Cell lines established from the human colorectal and gastric cancers may provide very useful tools to the study of the disease and to develop and test new therapeutic approaches, and a large bank of well-characterized cell lines should reflect the diversity of tumor phenotypes and provide adequate models for the study of tumor heterogeneity. Colorectal lines are relatively easy to establish, while gastric cancer cell lines remain extremely difficult to propagate in long-term culture, and the number of cell lines is very limited. In this paper, we describe the up-to-date results of the characteristics of our nine colorectal cancer cell lines and four gastric cancer cell lines. Based on culture, xenograft, and ultrastructural morphologies, these cell lines could be subtyped into well-differentiated, moderately differentiated, poorly differentiated, and mucinous carcinomas.

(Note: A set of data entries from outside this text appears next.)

(* ===== verification/DeploymentSync.v ===== *)
(** * Synchronising a Deployment

    [internal/controller/reconciler/diff.go]: which fields of the desired
    Deployment are written into the existing one, and when that counts as a
    change.  A Go map is traversed in some order; [sync_map_spec] holds for
    every order.  Log lines are left out. *)

From S2P Require Import Prelude GoStrings K8s K8sPods K8sObjects.

Section Maps.

(** The two loops of [syncManagedMap]: managed keys that are no longer desired
    are removed, then managed keys are set. *)
Definition prune_stale (managed : string -> bool) (desired : gmap string string)
    (keys : list string) (r : gmap string string * bool) : gmap string string * bool :=
  foldl (fun '(t, changed) k =>
           if managed k && (desired !! k ==? None) then (delete k t, true) else (t, changed)) r keys.

Definition apply_managed (managed : string -> bool) (entries : list (string * string))
    (r : gmap string string * bool) : gmap string string * bool :=
  foldl (fun '(t, changed) '(k, v) =>
           if negb (managed k) then (t, changed)
           else if t !! k ==? Some v then (t, changed) else (<[k := v]> t, true)) r entries.

Definition syncManagedMap (target desired : gmap string string) (managed : string -> bool) : gmap string string * bool :=
  apply_managed managed (map_to_list desired) (prune_stale managed desired (map_to_list target).*1 (target, false)).

Definition isManagedDeploymentLabel (key : string) : bool :=
  existsb (fun k => key ==? k) ["app.kubernetes.io/name"; "app.kubernetes.io/instance"; "app.kubernetes.io/managed-by";
                                "serving.ckodex.com/model"]
  || HasPrefix key "ckodex.cost/".

Definition isManagedDeploymentAnnotation (key : string) : bool :=
  existsb (fun k => key ==? k) ["ckodex.com/canary-weight"; "sidecar.istio.io/inject"; "sidecar.istio.io/rewriteAppHTTPProbers";
                                "sidecar.istio.io/discoveryNamespaces"].

End Maps.

Section Sync.

Context {CR : Carried}.

(** The map from names to entries: the last entry of a name stays. *)
Definition by_name {A} (name : A -> string) (l : list A) : gmap string A :=
  foldl (fun m e => <[name e := e]> m) ∅ l.

Definition same_entries `{DeepEqual A} (name : A -> string) (a b : list A) : bool :=
  (Z.of_nat (length a) ==? Z.of_nat (length b))
  && forallb (fun e => match by_name name a !! name e with Some ev => deep_equal ev e | None => false end) b.

Definition EnvsEqual (a b : list EnvVar_t) : bool := same_entries EnvVar_Name a b.
Definition VolumesEqual (a b : list Volume) : bool := same_entries Volume_Name a b.

Definition container_equal (a b : PodContainer) : bool :=
  (Container_Name a ==? Container_Name b) && (Container_Image a ==? Container_Image b)
  && deep_equal (Container_Args a) (Container_Args b)
  && EnvsEqual (Container_Env a) (Container_Env b)
  && deep_equal (Container_EnvFrom a) (Container_EnvFrom b)
  && deep_equal (Container_Resources a) (Container_Resources b)
  && deep_equal (Container_VolumeMounts a) (Container_VolumeMounts b).

Fixpoint ContainersEqual (a b : list PodContainer) : bool :=
  match a, b with
  | [], [] => true
  | x :: a, y :: b => container_equal x y && ContainersEqual a b
  | _, _ => false
  end.

(** One [if !equal(existing.F, desired.F) { existing.F = desired.F; changed = true }]. *)
Definition sync_field {A} (same : A -> A -> bool) (get : Deployment -> A) (set : Deployment -> A -> Deployment)
    (desired : Deployment) (r : Deployment * bool) : Deployment * bool :=
  if same (get r.1) (get desired) then r else (set r.1 (get desired), true).

Definition pod_field {A} (get : PodSpec -> A) (d : Deployment) : A := get (Template_Spec (Deployment_Template d)).
Definition set_pod_field {A} (set : PodSpec -> A -> PodSpec) (d : Deployment) (v : A) : Deployment :=
  let t := Deployment_Template d in set_Deployment_Template d (set_Template_Spec t (set (Template_Spec t) v)).

Definition set_PodSpec_Tolerations (s : PodSpec) (v : list Opaque) : PodSpec :=
  mkPodSpec (PodSpec_Containers s) (PodSpec_InitContainers s) (PodSpec_Volumes s) (PodSpec_Affinity s) v
    (PodSpec_TerminationGracePeriodSeconds s) (PodSpec_SecurityContext s) (PodSpec_TopologySpreadConstraints s)
    (PodSpec_HostIPC s) (PodSpec_rest s).

Definition SyncDeployment (existing desired : Deployment) (replicas : Z) (scalingManaged : bool) : Deployment * bool :=
  let r := if negb scalingManaged && (Deployment_Replicas existing !=? Some replicas)
           then (set_Deployment_Replicas existing (Some replicas), true) else (existing, false) in
  let '(labels, changed) := syncManagedMap (Deployment_Labels r.1) (Deployment_Labels desired) isManagedDeploymentLabel in
  let r := (set_Deployment_Labels r.1 labels, r.2 || changed) in
  let '(annotations, changed) :=
    syncManagedMap (Deployment_Annotations r.1) (Deployment_Annotations desired) isManagedDeploymentAnnotation in
  let r := (set_Deployment_Annotations r.1 annotations, r.2 || changed) in
  let r := sync_field deep_equal (fun d => Template_Labels (Deployment_Template d))
             (fun d v => set_Deployment_Template d (set_Template_Labels (Deployment_Template d) v)) desired r in
  let r := sync_field deep_equal (fun d => Template_Annotations (Deployment_Template d))
             (fun d v => set_Deployment_Template d (set_Template_Annotations (Deployment_Template d) v)) desired r in
  let r := sync_field ContainersEqual (pod_field PodSpec_Containers) (set_pod_field set_PodSpec_Containers) desired r in
  let r := sync_field ContainersEqual (pod_field PodSpec_InitContainers) (set_pod_field set_PodSpec_InitContainers) desired r in
  let r := sync_field VolumesEqual (pod_field PodSpec_Volumes) (set_pod_field set_PodSpec_Volumes) desired r in
  let r := sync_field deep_equal (pod_field PodSpec_Affinity) (set_pod_field set_PodSpec_Affinity) desired r in
  sync_field deep_equal (pod_field PodSpec_Tolerations) (set_pod_field set_PodSpec_Tolerations) desired r.

End Sync.

(** ** Managed maps *)

Lemma prune_stale_spec managed desired keys t c :
  let r := prune_stale managed desired keys (t, c) in
  (forall k, r.1 !! k = if bool_decide (k ∈ keys) && managed k && (desired !! k ==? None) then None else t !! k)
  /\ r.2 = c || existsb (fun k => managed k && (desired !! k ==? None)) keys.
Proof.
  cbv zeta. revert t c. induction keys as [|x keys IH]; intros t c.
  { cbn. split; [|by destruct c]. intros k. by rewrite bool_decide_false by apply not_elem_of_nil. }
  unfold prune_stale in *. cbn [foldl]. destruct (managed x && (desired !! x ==? None)) eqn:E.
  - destruct (IH (delete x t) true) as [H1 H2]. split.
    + intros k. rewrite H1. destruct (decide (k = x)) as [->|Hne].
      * apply andb_true_iff in E as [-> ->]. rewrite (bool_decide_true (x ∈ x :: keys)) by left.
        rewrite lookup_delete_eq. by destruct (_ && _).
      * rewrite lookup_delete_ne by done. rewrite (bool_decide_ext (k ∈ x :: keys) (k ∈ keys)); [done|].
        rewrite elem_of_cons. tauto.
    + rewrite H2. cbn. by rewrite E, orb_true_r.
  - destruct (IH t c) as [H1 H2]. split.
    + intros k. rewrite H1. destruct (decide (k = x)) as [->|Hne].
      * rewrite <- !andb_assoc, E, !andb_false_r. done.
      * rewrite (bool_decide_ext (k ∈ x :: keys) (k ∈ keys)); [done|]. rewrite elem_of_cons. tauto.
    + rewrite H2. cbn. by rewrite E.
Qed.
Definition VectorImage := "timberio/vector:0.58.0-distroless-static".
Definition VectorLogVolumeName := "shared-logs".
Definition VectorDataVolumeName := "vector-data".
Definition VectorLogMountPath := "/var/log/ckodex".
Definition VectorDataMountPath := "/var/lib/vector".

Definition ensureVectorVolumes (configMapName : string) (p : PodSpec) : PodSpec :=
  if hasVolume (PodSpec_Volumes p) VectorLogVolumeName then p
  else set_PodSpec_Volumes p (PodSpec_Volumes p ++ [mkVolume VectorLogVolumeName (EmptyDir None); mkVolume VectorDataVolumeName (EmptyDir None);
                                                    mkVolume "vector-config" (ConfigMapVolume configMapName)]).

Definition ensureVectorAppMount : PodSpec -> PodSpec := on_first (fun c =>
  if existsb (fun m => VolumeMount_Name m ==? VectorLogVolumeName) (Container_VolumeMounts c) then c
  else set_Container_VolumeMounts c (Container_VolumeMounts c ++ [new_mount VectorLogVolumeName VectorLogMountPath false])).

Definition vectorSidecar : PodContainer :=
  let c := bare_container "vector" VectorImage ["--config-dir"; "/etc/vector"] []
             [new_mount VectorLogVolumeName VectorLogMountPath true; new_mount VectorDataVolumeName VectorDataMountPath false;
              new_mount "vector-config" "/etc/vector" true] in
  let c := set_Container_Resources c (mkResourceRequirements (cpu_memory (milli 50) (mebi 64)) (cpu_memory (milli 200) (mebi 128)) no_Opaque) in
  set_Container_SecurityContext c (Some (mkSecurityContext (Some 65532) (Some 65532) (Some true) (Some true) (Some false) None None no_Opaque)).

Definition ensureVectorContainer (p : PodSpec) : PodSpec :=
  if existsb (fun c => Container_Name c ==? "vector") (PodSpec_Containers p) then p
  else set_PodSpec_Containers p (PodSpec_Containers p ++ [vectorSidecar]).

Definition InjectVectorSidecar (configMapName : string) (p : PodSpec) : PodSpec :=
  ensureVectorContainer (ensureVectorAppMount (ensureVectorVolumes configMapName p)).

Definition injectVector (b : Builder) (s : Svc) (p : PodSpec) : PodSpec :=
  let sink := if OTEL_Endpoint b !=? "" then "otlp" else "stdout" in
  let sink := match (o ← LLMInferenceServiceSpec_Observability (Spec s); ObservabilitySpec_Sink o) with
              | Some k => TelemetrySink_Type k | None => sink end in
  if (sink !=? "stdout") || (OTEL_Endpoint b !=? "") then InjectVectorSidecar (svc_Name s +:+ "-vector-config") p else p.
Lemma token_loop_iff fuel lower needle i : (S (String.length lower) < fuel + i)%nat ->
  token_loop fuel lower needle i = true <-> exists j, (i <= j)%nat /\ token_at lower needle j.
Proof.
  revert i. induction fuel as [|fuel IH]; intros i Hf.
  { split; [done|]. intros (j & Hj & H & _). lia. }
  cbn [token_loop]. destruct (Nat.leb_spec (i + String.length needle) (String.length lower)) as [Hl|Hl].
  2: { split; [done|]. intros (j & Hj & H & _). lia. }
  destruct (Index (str_drop i lower) needle) as [off|] eqn:Ei.
  - destruct (Index_Some _ _ _ Ei) as (Hp & _ & Hleast). rewrite str_drop_plus in Hp.
    assert (i + off + String.length needle <= String.length lower)%nat as Hb.
    { pose proof (HasPrefix_length _ _ Hp) as H. rewrite str_length_drop in H.
      destruct (Nat.le_gt_cases (i + off) (String.length lower)); [lia|].
      exfalso. destruct (Index_Some _ _ _ Ei) as (_ & Hk & _). rewrite str_length_drop in Hk. lia. }
    destruct (_ && _) eqn:Eb.
    + split; [|done]. intros _. exists (i + off)%nat. apply andb_true_iff in Eb as [E1 E2]. split; [lia|]. repeat split; try done.
    + rewrite IH by lia. split; [intros (j & Hj & H); exists j; split; [lia|done]|].
      intros (j & Hj & Ht). exists j. split; [|done]. destruct Ht as (_ & Hpj & E1 & E2).
      destruct (Nat.lt_trichotomy j (i + off)) as [Hlt|[->|Hgt]]; [|by rewrite E1, E2 in Eb|lia].
      specialize (Hleast (j - i)%nat ltac:(lia)). rewrite str_drop_plus in Hleast. replace (i + (j - i))%nat with j in Hleast by lia. congruence.
  - split; [done|]. intros (j & Hj & _ & Hp & _). pose proof (Index_None _ _ (j - i) Ei) as H.
    rewrite str_drop_plus in H. replace (i + (j - i))%nat with j in H by lia. congruence.
Qed.

Lemma containsToken_iff s token : containsToken s token = true <-> exists j, token_at (ToLower s) (ToLower token) j.
Proof.
  unfold containsToken. rewrite token_loop_iff by lia. split; intros (j & H); exists j; [apply H|]. split; [lia|done].
Qed.

(** ** Arguments *)

(** An argument on its own, or a flag with its value. *)
Inductive Group := Switch (arg : string) | Valued (arg value : string).

Definition render (g : Group) : list string := match g with Switch a => [a] | Valued a v => [a; v] end.
Definition group_flag (g : Group) : string := match g with Switch a | Valued a _ => flag_of a end.

(** The groups of a preset. *)
Fixpoint groups (preset : list string) : list Group :=
  match preset with
  | [] => []
  | arg :: rest =>
      if negb (is_flag arg) then groups rest
      else if Contains arg "=" then Switch arg :: groups rest
      else match rest with
           | value :: rest' => if negb (is_flag value) then Valued arg value :: groups rest' else Switch arg :: groups rest
           | [] => [Switch arg]
           end
  end.

Definition add_group (merged : list string) (g : Group) : list string :=
  if flag_taken merged (group_flag g) then merged else merged ++ render g.

(** Group by group: a value never loses its flag. *)
Lemma merge_args_groups preset merged : merge_args merged preset = foldl add_group merged (groups preset).
Proof.
  remember (length preset) as n eqn:En. assert (length preset <= n)%nat as Hn by lia. clear En. revert preset merged Hn.
  induction n as [|n IH]; intros [|arg rest] merged Hn; try done; [cbn in Hn; lia|]. cbn in Hn. cbn [merge_args groups].
  destruct (is_flag arg); cbn [negb]; [|apply IH; lia].
  destruct (Contains arg "=") eqn:Ec.
  - cbn [foldl]. unfold add_group at 2. cbn [group_flag render]. destruct (flag_taken _ _); apply IH; lia.
  - destruct rest as [|value rest'].
    + cbn [foldl]. unfold add_group. cbn [group_flag render]. by destruct (flag_taken _ _).
    + destruct (is_flag value) eqn:Ev; cbn [negb foldl]; unfold add_group at 2; cbn [group_flag render].
      * destruct (flag_taken _ _); apply IH; cbn in Hn |- *; lia.
      * destruct (flag_taken _ _); [|apply IH; cbn in Hn; lia]. cbn [merge_args]. rewrite Ev. cbn [negb]. apply IH. cbn in Hn. lia.
Qed.

Lemma hasArgName_app l1 l2 f : hasArgName (l1 ++ l2) f = hasArgName l1 f || hasArgName l2 f.
Proof. apply existsb_app. Qed.

Lemma flag_taken_app l1 l2 f : flag_taken l1 f = true -> flag_taken (l1 ++ l2) f = true.
Proof.
  unfold flag_taken. rewrite !hasArgName_app, !orb_true_iff, !andb_true_iff, !orb_true_iff. tauto.
Qed.

Lemma hasArgName_flag_of a l : hasArgName (a :: l) (flag_of a) = true.
Proof.
  unfold hasArgName, flag_of. cbn [existsb]. destruct (Index a "=") as [i|] eqn:E; [|by rewrite bool_decide_true].
  apply Index_split in E. rewrite !orb_true_iff. left. right. rewrite E at 1. rewrite string_app_assoc. apply HasPrefix_app.
Qed.

Lemma group_named l g : hasArgName (l ++ render g) (group_flag g) = true.
Proof. rewrite hasArgName_app, orb_true_iff. right. destruct g; apply hasArgName_flag_of. Qed.

Lemma foldl_add_taken gs m f : flag_taken m f = true -> flag_taken (foldl add_group m gs) f = true.
Proof.
  revert m. induction gs as [|g gs IH]; intros m Hm; [done|]. cbn. apply IH. unfold add_group.
  destruct (flag_taken m (group_flag g)); [done|by apply flag_taken_app].
Qed.

Lemma foldl_add_all gs m g : g ∈ gs -> flag_taken (foldl add_group m gs) (group_flag g) = true.
Proof.
  revert m. induction gs as [|g' gs IH]; intros m Hg; [by apply not_elem_of_nil in Hg|].
  apply elem_of_cons in Hg as [<-|Hg]; [|by apply IH]. cbn. apply foldl_add_taken. unfold add_group.
  destruct (flag_taken m (group_flag g)) eqn:E; [done|]. unfold flag_taken. by rewrite group_named.
Qed.

Lemma foldl_add_idle gs m : (forall g, g ∈ gs -> flag_taken m (group_flag g) = true) -> foldl add_group m gs = m.
Proof.
  induction gs as [|g gs IH]; intros Hm; [done|]. cbn. unfold add_group at 2. rewrite (Hm g) by left. apply IH.
  intros g' Hg'. apply Hm. by right.
Qed.

Lemma foldl_add_groups gs m : exists added,
  sublist added gs /\ foldl add_group m gs = m ++ concat (render <$> added)
  /\ (forall g, g ∈ added -> flag_taken m (group_flag g) = false) /\ NoDup (group_flag <$> added).
Proof.
  revert m. induction gs as [|g gs IH]; intros m.
  { exists []. cbn. rewrite app_nil_r. repeat split; [constructor| |constructor]. intros g Hg. by apply not_elem_of_nil in Hg. }
  cbn. unfold add_group at 2. destruct (flag_taken m (group_flag g)) eqn:E.
  - destruct (IH m) as (added & H1 & H2 & H3 & H4). exists added. repeat split; try done. by apply sublist_cons.
  - destruct (IH (m ++ render g)) as (added & H1 & H2 & H3 & H4). exists (g :: added).
    split; [by apply sublist_skip|]. split; [by rewrite H2, <- app_assoc|]. split.
    + intros g' [->|Hg']%elem_of_cons; [done|]. specialize (H3 g' Hg').
      destruct (flag_taken m (group_flag g')) eqn:E'; [|done]. by rewrite (flag_taken_app _ _ _ E') in H3.
    + cbn. constructor; [|done]. intros (g' & Eg & Hg')%list_elem_of_fmap. specialize (H3 g' Hg'). unfold flag_taken in H3.
      by rewrite <- Eg, group_named in H3.
Qed.

(** ** Presets and the values of the user *)

Section Respect.

Context {CR : Carried}.

#[local] Notation Spec := (LLMInferenceServiceSpec (K := objects_k8s)).
#[local] Notation containers spec := (PodSpec_Containers (Template_Spec (LLMInferenceServiceSpec_Template spec))).

Definition request_id_group : Group := Switch "--enable-request-id-headers".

Basic properties concerning expression and secretion of antigens, neuroendocrine features, receptor binding of various gastrointestinal hormones and neurotransmitters, cytogenetic studies, gene amplification and expression, and chemosensitivity profiles are described. In particular, a greater number of receptors for hormones and neurotransmitters are expressed on human colorectal cancer cell lines compared to gastric cancer cell lines, raising the possibility that castrointestinal hormones may have a greater autocrine effect on colon cancer cell growth. Despite major differences in the biology of colorectal cancer and gastric cancer as indicated by clinical studies, the multiple properties that we examined reveals marked similarities between the colorectal and gastric cancer cell lines. However, in vitro chemosensitivity patterns to cytotoxic drugs are very different in colorectal and gastric cell lines. Some of these observations may be due to the relatively low expression of the multidrug-resistance-associated (MDR1) gene in gastric cancer cell lines. In addition, colorectal cancer cell lines express receptors for peptide hormones more frequently. © 1996 Wiley-Liss, Inc.